Definition getRules (rules : jsval) : list Rule :=
  let parsedRules :=
    match rules with
    | JStr s => JSON_parse s
    | _ => Some rules
    end in
  match parsedRules with
  | None => DEFAULT_RULES
  | Some (JArr items) =>
      List.filter is_complete (map sanitizeRule (List.filter is_rule_object items))
  | Some _ => DEFAULT_RULES
  end.

(** *** Reading and writing

    Behind [get] and [set] lie [browser.storage.sync] and, when its calls
    throw, [localStorage], which holds JSON texts.  [localStorage] itself is
    taken to work. *)

Context {serializer : Serializer}.

Record storage : Type := mkStorage {
  sync_area : gmap jsstring jsval;
  local_area : gmap jsstring jsstring
}.

(** Whether the calls of [browser.storage.sync] succeed. *)
Inductive sync_calls : Type :=
  | SyncWorks
  | SyncThrows.

Definition get (calls : sync_calls) (key : jsstring) (st : storage) : jsval :=
  if (50 <? length key)%nat then JNull
  else
    match calls with
    | SyncWorks => default JUndefined (sync_area st !! key)
    | SyncThrows =>
        match local_area st !! key with
        | Some value =>
            if truthy value
            then match JSON_parse value with
                 | Some parsed => parsed
                 | None => JNull
                 end
            else JNull
        | None => JNull
        end
    end.

Definition set (calls : sync_calls) (key : jsstring) (value : jsval)
    (st : storage) : bool * storage :=
  if (50 <? length key)%nat then (false, st)
  else
    match JSON_stringify value with
    | None => (false, st)
    | Some serialized =>
        if (7000 <? Z.of_nat (length serialized))%Z then (false, st)
        else
          match calls with
          | SyncWorks =>
              (true, {| sync_area := <[key := value]> (sync_area st);
                        local_area := local_area st |})
          | SyncThrows =>
              (true, {| sync_area := sync_area st;
                        local_area := <[key := serialized]> (local_area st) |})
          end
    end.

Definition setDefaultFolder (calls : sync_calls) (folder : jsval)
    (st : storage) : bool * storage :=
  let sanitizedFolder := SecurityUtils.sanitizeFolderName folder in
  set calls (str "defaultFolder") (JStr sanitizedFolder) st.

Definition setRules (calls : sync_calls) (rules : jsval)
    (st : storage) : bool * storage :=
  match rules with
  | JArr items =>
      let validatedRules :=
        List.filter is_complete
          (map sanitizeRule (List.filter is_rule_object items)) in
      let text :=
        match JSON_stringify (JArr (map rule_object validatedRules)) with
        | Some s => JStr s
        | None => JUndefined
        end in
      set calls (str "rules") text st
  | _ => (false, st)
  end.

(** [await StorageManager.getRules()] and [await
    StorageManager.getDefaultFolder()] on a storage. *)
Definition currentRules (calls : sync_calls) (st : storage) : list Rule :=
  getRules (get calls (str "rules") st).

Definition currentFolder (calls : sync_calls) (st : storage) : jsstring :=
  getDefaultFolder (get calls (str "defaultFolder") st).

(** What [initialize] does to storage. *)
Definition initialize (calls : sync_calls) (st : storage) : storage :=
  let folder := currentFolder calls st in
  let rules := currentRules calls st in
  let st :=
    match rules with
    | [] => snd (setRules calls (JArr (map rule_object DEFAULT_RULES)) st)
    | _ :: _ => st
    end in
  if negb (truthy folder)
  then snd (setDefaultFolder calls (JStr DEFAULT_FOLDER) st)
  else st.

End WithHost.

End StorageManager.

(** ** Regular expressions

    The fragment of RegExp syntax that [createRegexPattern] can produce from
    a pattern over letters, digits, comma, period and asterisk: alternatives
    separated by a bar, each a sequence of the assertions [^] and [$], the
    atom [.], literal characters and the group [[a-z0-9]*].  No flag is
    set, so matching is case-sensitive and [^], [$] only hold at the ends
    of the input.  A source with other syntax (a backslash, a quantifier, a
    group, a class, a brace or a bracket) is not interpreted here: its
    matching is the platform's, see [RegExp_test]. *)

Module RegExp.

Inductive atom : Type :=
  | Bol                 (* ^ *)
  | Eol                 (* $ *)
  | AnyChar             (* . *)
  | Char (c : ascii)    (* a character that stands for itself *)
  | AlnumStar.          (* [a-z0-9]* *)

Abbreviation t := (list (list atom)).

(** SyntaxCharacter of the RegExp grammar. *)
Definition syntax_char (c : ascii) : bool :=
  existsb (Ascii.eqb c)
    ["^"; "$"; "\"; "."; "*"; "+"; "?"; "("; ")"; "["; "]"; "{"; "}"; "|"]%char.

Definition alnum_class (c : ascii) : bool := is_lower_az c || is_digit c.

(** One alternative.  [None]: the source uses syntax outside the fragment. *)
Fixpoint parse_alternative (src : jsstring) : option (list atom) :=
  match src with
  | [] => Some []
  | "["%char :: "a"%char :: "-"%char :: "z"%char :: "0"%char :: "-"%char
      :: "9"%char :: "]"%char :: "*"%char :: rest =>
      option_map (cons AlnumStar) (parse_alternative rest)
  | c :: rest =>
      if is_char "^" c then option_map (cons Bol) (parse_alternative rest)
      else if is_char "$" c then option_map (cons Eol) (parse_alternative rest)
      else if is_char "." c then option_map (cons AnyChar) (parse_alternative rest)
      else if syntax_char c then None
      else option_map (cons (Char c)) (parse_alternative rest)
  end.

Fixpoint parse_all (alts : list jsstring) : option t :=
  match alts with
  | [] => Some []
  | a :: rest =>
      match parse_alternative a, parse_all rest with
      | Some x, Some xs => Some (x :: xs)
      | _, _ => None
      end
  end.

(** [new RegExp(src)] for a source of the fragment; [None] for any
    other source. *)
Definition compile (src : jsstring) : option t :=
  parse_all (split "|" src).

(** Does the alternative match a prefix of [s]?  [at_start] tells whether
    [s] is the whole input. *)
Fixpoint match_here (atoms : list atom) : bool -> jsstring -> bool :=
  match atoms with
  | [] => fun _ _ => true
  | a :: rest =>
      let continue := match_here rest in
      match a with
      | Bol => fun at_start s => at_start && continue at_start s
      | Eol => fun at_start s =>
          match s with [] => continue at_start s | _ :: _ => false end
      | AnyChar => fun _ s =>
          match s with
          | c :: s' => negb (isLineTerminator c) && continue false s'
          | [] => false
          end
      | Char x => fun _ s =>
          match s with
          | c :: s' => Ascii.eqb c x && continue false s'
          | [] => false
          end
      | AlnumStar =>
          fix star (at_start : bool) (s : jsstring) : bool :=
            continue at_start s ||
            match s with
            | c :: s' => alnum_class c && star false s'
            | [] => false
            end
      end
  end.

(** The alternative matches somewhere in the input. *)
Fixpoint search (atoms : list atom) (at_start : bool) (s : jsstring) : bool :=
  match_here atoms at_start s ||
  match s with
  | _ :: s' => search atoms false s'
  | [] => false
  end.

* Your objective
Transcribe each record exactly as it is written above.

* Answer space
Definition getRules (rules : jsval) : list Rule :=
  let parsedRules :=
    match rules with
    | JStr s => JSON_parse s
    | _ => Some rules
    end in
  match parsedRules with
  | None => DEFAULT_RULES
  | Some (JArr items) =>
      List.filter is_complete (map sanitizeRule (List.filter is_rule_object items))
  | Some _ => DEFAULT_RULES
  end.

(** *** Reading and writing

    Behind [get] and [set] lie [browser.storage.sync] and, when its calls
    throw, [localStorage], which holds JSON texts.  [localStorage] itself is
    taken to work. *)

Context {serializer : Serializer}.

Record storage : Type := mkStorage {
  sync_area : gmap jsstring jsval;
  local_area : gmap jsstring jsstring
}.

(** Whether the calls of [browser.storage.sync] succeed. *)
Inductive sync_calls : Type :=
  | SyncWorks
  | SyncThrows.

Definition get (calls : sync_calls) (key : jsstring) (st : storage) : jsval :=
  if (50 <? length key)%nat then JNull
  else
    match calls with
    | SyncWorks => default JUndefined (sync_area st !! key)
    | SyncThrows =>
        match local_area st !! key with
        | Some value =>
            if truthy value
            then match JSON_parse value with
                 | Some parsed => parsed
                 | None => JNull
                 end
            else JNull
        | None => JNull
        end
    end.

Definition set (calls : sync_calls) (key : jsstring) (value : jsval)
    (st : storage) : bool * storage :=
  if (50 <? length key)%nat then (false, st)
  else
    match JSON_stringify value with
    | None => (false, st)
    | Some serialized =>
        if (7000 <? Z.of_nat (length serialized))%Z then (false, st)
        else
          match calls with
          | SyncWorks =>
              (true, {| sync_area := <[key := value]> (sync_area st);
                        local_area := local_area st |})
          | SyncThrows =>
              (true, {| sync_area := sync_area st;
                        local_area := <[key := serialized]> (local_area st) |})
          end
    end.

Definition setDefaultFolder (calls : sync_calls) (folder : jsval)
    (st : storage) : bool * storage :=
  let sanitizedFolder := SecurityUtils.sanitizeFolderName folder in
  set calls (str "defaultFolder") (JStr sanitizedFolder) st.

Definition setRules (calls : sync_calls) (rules : jsval)
    (st : storage) : bool * storage :=
  match rules with
  | JArr items =>
      let validatedRules :=
        List.filter is_complete
          (map sanitizeRule (List.filter is_rule_object items)) in
      let text :=
        match JSON_stringify (JArr (map rule_object validatedRules)) with
        | Some s => JStr s
        | None => JUndefined
        end in
      set calls (str "rules") text st
  | _ => (false, st)
  end.

(** [await StorageManager.getRules()] and [await
    StorageManager.getDefaultFolder()] on a storage. *)
Definition currentRules (calls : sync_calls) (st : storage) : list Rule :=
  getRules (get calls (str "rules") st).

Definition currentFolder (calls : sync_calls) (st : storage) : jsstring :=
  getDefaultFolder (get calls (str "defaultFolder") st).

(** What [initialize] does to storage. *)
Definition initialize (calls : sync_calls) (st : storage) : storage :=
  let folder := currentFolder calls st in
  let rules := currentRules calls st in
  let st :=
    match rules with
    | [] => snd (setRules calls (JArr (map rule_object DEFAULT_RULES)) st)
    | _ :: _ => st
    end in
  if negb (truthy folder)
  then snd (setDefaultFolder calls (JStr DEFAULT_FOLDER) st)
  else st.

End WithHost.

End StorageManager.

(** ** Regular expressions

    The fragment of RegExp syntax that [createRegexPattern] can produce from
    a pattern over letters, digits, comma, period and asterisk: alternatives
    separated by a bar, each a sequence of the assertions [^] and [$], the
    atom [.], literal characters and the group [[a-z0-9]*].  No flag is
    set, so matching is case-sensitive and [^], [$] only hold at the ends
    of the input.  A source with other syntax (a backslash, a quantifier, a
    group, a class, a brace or a bracket) is not interpreted here: its
    matching is the platform's, see [RegExp_test]. *)

Module RegExp.

Inductive atom : Type :=
  | Bol                 (* ^ *)
  | Eol                 (* $ *)
  | AnyChar             (* . *)
  | Char (c : ascii)    (* a character that stands for itself *)
  | AlnumStar.          (* [a-z0-9]* *)

Abbreviation t := (list (list atom)).

(** SyntaxCharacter of the RegExp grammar. *)
Definition syntax_char (c : ascii) : bool :=
  existsb (Ascii.eqb c)
    ["^"; "$"; "\"; "."; "*"; "+"; "?"; "("; ")"; "["; "]"; "{"; "}"; "|"]%char.

Definition alnum_class (c : ascii) : bool := is_lower_az c || is_digit c.

(** One alternative.  [None]: the source uses syntax outside the fragment. *)
Fixpoint parse_alternative (src : jsstring) : option (list atom) :=
  match src with
  | [] => Some []
  | "["%char :: "a"%char :: "-"%char :: "z"%char :: "0"%char :: "-"%char
      :: "9"%char :: "]"%char :: "*"%char :: rest =>
      option_map (cons AlnumStar) (parse_alternative rest)
  | c :: rest =>
      if is_char "^" c then option_map (cons Bol) (parse_alternative rest)
      else if is_char "$" c then option_map (cons Eol) (parse_alternative rest)
      else if is_char "." c then option_map (cons AnyChar) (parse_alternative rest)
      else if syntax_char c then None
      else option_map (cons (Char c)) (parse_alternative rest)
  end.

Fixpoint parse_all (alts : list jsstring) : option t :=
  match alts with
  | [] => Some []
  | a :: rest =>
      match parse_alternative a, parse_all rest with
      | Some x, Some xs => Some (x :: xs)
      | _, _ => None
      end
  end.

(** [new RegExp(src)] for a source of the fragment; [None] for any
    other source. *)
Definition compile (src : jsstring) : option t :=
  parse_all (split "|" src).

(** Does the alternative match a prefix of [s]?  [at_start] tells whether
    [s] is the whole input. *)
Fixpoint match_here (atoms : list atom) : bool -> jsstring -> bool :=
  match atoms with
  | [] => fun _ _ => true
  | a :: rest =>
      let continue := match_here rest in
      match a with
      | Bol => fun at_start s => at_start && continue at_start s
      | Eol => fun at_start s =>
          match s with [] => continue at_start s | _ :: _ => false end
      | AnyChar => fun _ s =>
          match s with
          | c :: s' => negb (isLineTerminator c) && continue false s'
          | [] => false
          end
      | Char x => fun _ s =>
          match s with
          | c :: s' => Ascii.eqb c x && continue false s'
          | [] => false
          end
      | AlnumStar =>
          fix star (at_start : bool) (s : jsstring) : bool :=
            continue at_start s ||
            match s with
            | c :: s' => alnum_class c && star false s'
            | [] => false
            end
      end
  end.

(** The alternative matches somewhere in the input. *)
Fixpoint search (atoms : list atom) (at_start : bool) (s : jsstring) : bool :=
  match_here atoms at_start s ||
  match s with
  | _ :: s' => search atoms false s'
  | [] => false
  end.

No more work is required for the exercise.